Word for word, set down every line of the entries below from the line with "(** * Materialisation: the" to the line with "dr_commitHash : DoltChunkId;", including both, and no other line.

[DATA]:
-*-

(* ===== verification/MaterializerCodec.v ===== *)
(** * The portable materialisation contract: [packages/materializer/src/codec.ts]

    The CBOR forms of exact references, invocations, admitted suffixes,
    continuations, outcomes, differential observations and fixtures, and the
    digests of an invocation and of an admitted order.  The [version] and
    [profile] fields of these records have one value each, which the codecs write
    and check.  [decodeTransactionCore] is that of [Transaction]. *)

From Stdlib Require Import Strings.Byte Strings.String.
From stdpp Require Import base list option numbers.
From S2P Require Import Prelude JsMap Bytes Text Cbor CborProofs Schema Domains Messages Logical Sql Transaction ExecManifest.

#[local] Open Scope Z_scope.

(** * Materialisation: the data of [packages/materializer/src/types.ts] and [runtime.ts]

    What a node hands to the materializer and what it gets back: the admitted
    transactions in their order, the candidate revision computed from them, the
    request that publishes it, and the exact references of the portable
    invocation.  Identities and digests are bytes, indices are integers. *)

(** ** Exact references *)

Inductive ContentHashAlgorithm := sha2_256 | blake3_256 | dolt_blake3_160.
#[global] Instance ContentHashAlgorithm_eq_dec : EqDecision ContentHashAlgorithm.
Proof. solve_decision. Defined.

Record ContentId := mkContentId { ci_algorithm : ContentHashAlgorithm; ci_digest : bytes }.
Record CodecId := mkCodecId { co_number : Z; co_version : Z }.
Record ExactObjectRef := mkObjectRef { or_storeId : bytes; or_codec : CodecId; or_contentId : ContentId }.
Record DoltChunkId := mkDoltChunkId { dc_doltFormatVersion : Z; dc_contentId : ContentId }.
Record DatabaseStateDigest := mkStateDigest { sd_stateFormatVersion : Z; sd_contentId : ContentId }.
Record ExactDatabaseRef := mkDatabaseRef {
  dr_storeId : bytes;
  dr_doltFormatVersion : Z;
  dr_canonicalGenesisCommit : DoltChunkId;
  dr_commitHash : DoltChunkId;
  dr_stateDigest : DatabaseStateDigest;
}.

#[global] Instance ContentId_eq_dec : EqDecision ContentId.
Proof. solve_decision. Defined.
#[global] Instance CodecId_eq_dec : EqDecision CodecId.
Proof. solve_decision. Defined.
#[global] Instance ExactObjectRef_eq_dec : EqDecision ExactObjectRef.
Proof. solve_decision. Defined.

Inductive ChronologArtifactKind :=
  | admitted_suffix | execution_manifest | continuation_artifact | materialization_manifest | outcome_changes.
#[global] Instance ChronologArtifactKind_eq_dec : EqDecision ChronologArtifactKind.
Proof. solve_decision. Defined.

Record ExactArtifactRef := mkArtifactRef {
  ar_kind : ChronologArtifactKind; ar_formatVersion : Z; ar_object : ExactObjectRef }.
#[global] Instance ExactArtifactRef_eq_dec : EqDecision ExactArtifactRef.
Proof. solve_decision. Defined.

(** ** The invocation *)

Record MaterializationInput := mkMaterializationInput { mi_manifest : ExactArtifactRef; mi_database : ExactDatabaseRef }.

Record ChronologMaterializationContext := mkMaterializationContext {
  mc_groupId : bytes; mc_logicalTimeMs : option Z; mc_entropySeed : option bytes }.

(** [version] and [profile] have one value each; they are checked by the codec. *)
Record ChronologMaterializationInvocation := mkInvocation {
  iv_context : ChronologMaterializationContext;
  iv_previous : option MaterializationInput;
  iv_replayBase : MaterializationInput;
  iv_admittedSuffix : ExactArtifactRef;
  iv_executionManifest : ExactArtifactRef;
  iv_continuation : option ExactArtifactRef;
  iv_expectedEngineDigest : bytes;
  iv_expectedExecutionManifestDigest : bytes;
  iv_expectedPreviousOrderDigest : bytes;
  iv_replayFromIndex : Z;
  iv_targetOrderLength : Z;
  iv_targetOrderDigest : bytes;
}.

Record AdmittedTransaction := mkAdmitted {
  ad_txId : bytes;
  ad_authorFeedSequence : Z;
  ad_candidateDigest : bytes;
  ad_canonicalCandidate : bytes;
  ad_core : TransactionCore;
}.

Record ChronologAdmittedSuffix := mkSuffix {
  su_groupId : bytes;
  su_replayFromIndex : Z;
  su_targetOrderLength : Z;
  su_targetOrderDigest : bytes;
  su_transactions : list AdmittedTransaction;
}.

Record ChronologMaterializationContinuation := mkContinuation {
  cn_invocationDigest : bytes;
  cn_partialDatabase : ExactDatabaseRef;
  cn_nextOrderIndex : Z;
  cn_prefixOrderDigest : bytes;
}.

(** ** What the materializer answers *)

Inductive MaterializedTransactionOutcomeKind := outcome_accepted | rejected_precondition | rejected_execution.
#[global] Instance MaterializedTransactionOutcomeKind_eq_dec : EqDecision MaterializedTransactionOutcomeKind.
Proof. solve_decision. Defined.

Record MaterializationOutcomeChange := mkOutcomeChange {
  oc_txId : bytes;
  oc_previous : option MaterializedTransactionOutcomeKind;
  oc_current : MaterializedTransactionOutcomeKind;
  oc_previousRejectionCode : option jsstring;
  oc_currentRejectionCode : option jsstring;
}.

Record MaterializedRevision := mkRevision {
  mv_revision : Z;
  mv_previousRevision : Z;
  mv_orderLength : Z;
  mv_replayFromIndex : Z;
  mv_replayedTransactions : Z;
  mv_checkpointPrefix : Z;
  mv_contentHash : jsstring;
  mv_manifestDigest : bytes;
  mv_earliestChangedOrderIndex : Z;
  mv_outcomeChanges : list MaterializationOutcomeChange;
}.

Record MaterializationPublicationRequest := mkPublicationRequest {
  pq_publicationKey : jsstring;
  pq_expectedRevision : Z;
  pq_targetRevision : Z;
  pq_targetOrderLength : Z;
  pq_candidateIdentity : jsstring;
}.

Record CoordinatedMaterialization := mkCoordinated {
  cm_revision : MaterializedRevision; cm_publication : MaterializationPublicationRequest }.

-*-

[EXERCISE RESPONSE]:
(** * Materialisation: the data of [packages/materializer/src/types.ts] and [runtime.ts]

    What a node hands to the materializer and what it gets back: the admitted
    transactions in their order, the candidate revision computed from them, the
    request that publishes it, and the exact references of the portable
    invocation.  Identities and digests are bytes, indices are integers. *)

(** ** Exact references *)

Inductive ContentHashAlgorithm := sha2_256 | blake3_256 | dolt_blake3_160.
#[global] Instance ContentHashAlgorithm_eq_dec : EqDecision ContentHashAlgorithm.
Proof. solve_decision. Defined.

Record ContentId := mkContentId { ci_algorithm : ContentHashAlgorithm; ci_digest : bytes }.
Record CodecId := mkCodecId { co_number : Z; co_version : Z }.
Record ExactObjectRef := mkObjectRef { or_storeId : bytes; or_codec : CodecId; or_contentId : ContentId }.
Record DoltChunkId := mkDoltChunkId { dc_doltFormatVersion : Z; dc_contentId : ContentId }.
Record DatabaseStateDigest := mkStateDigest { sd_stateFormatVersion : Z; sd_contentId : ContentId }.
Record ExactDatabaseRef := mkDatabaseRef {
  dr_storeId : bytes;
  dr_doltFormatVersion : Z;
  dr_canonicalGenesisCommit : DoltChunkId;
  dr_commitHash : DoltChunkId;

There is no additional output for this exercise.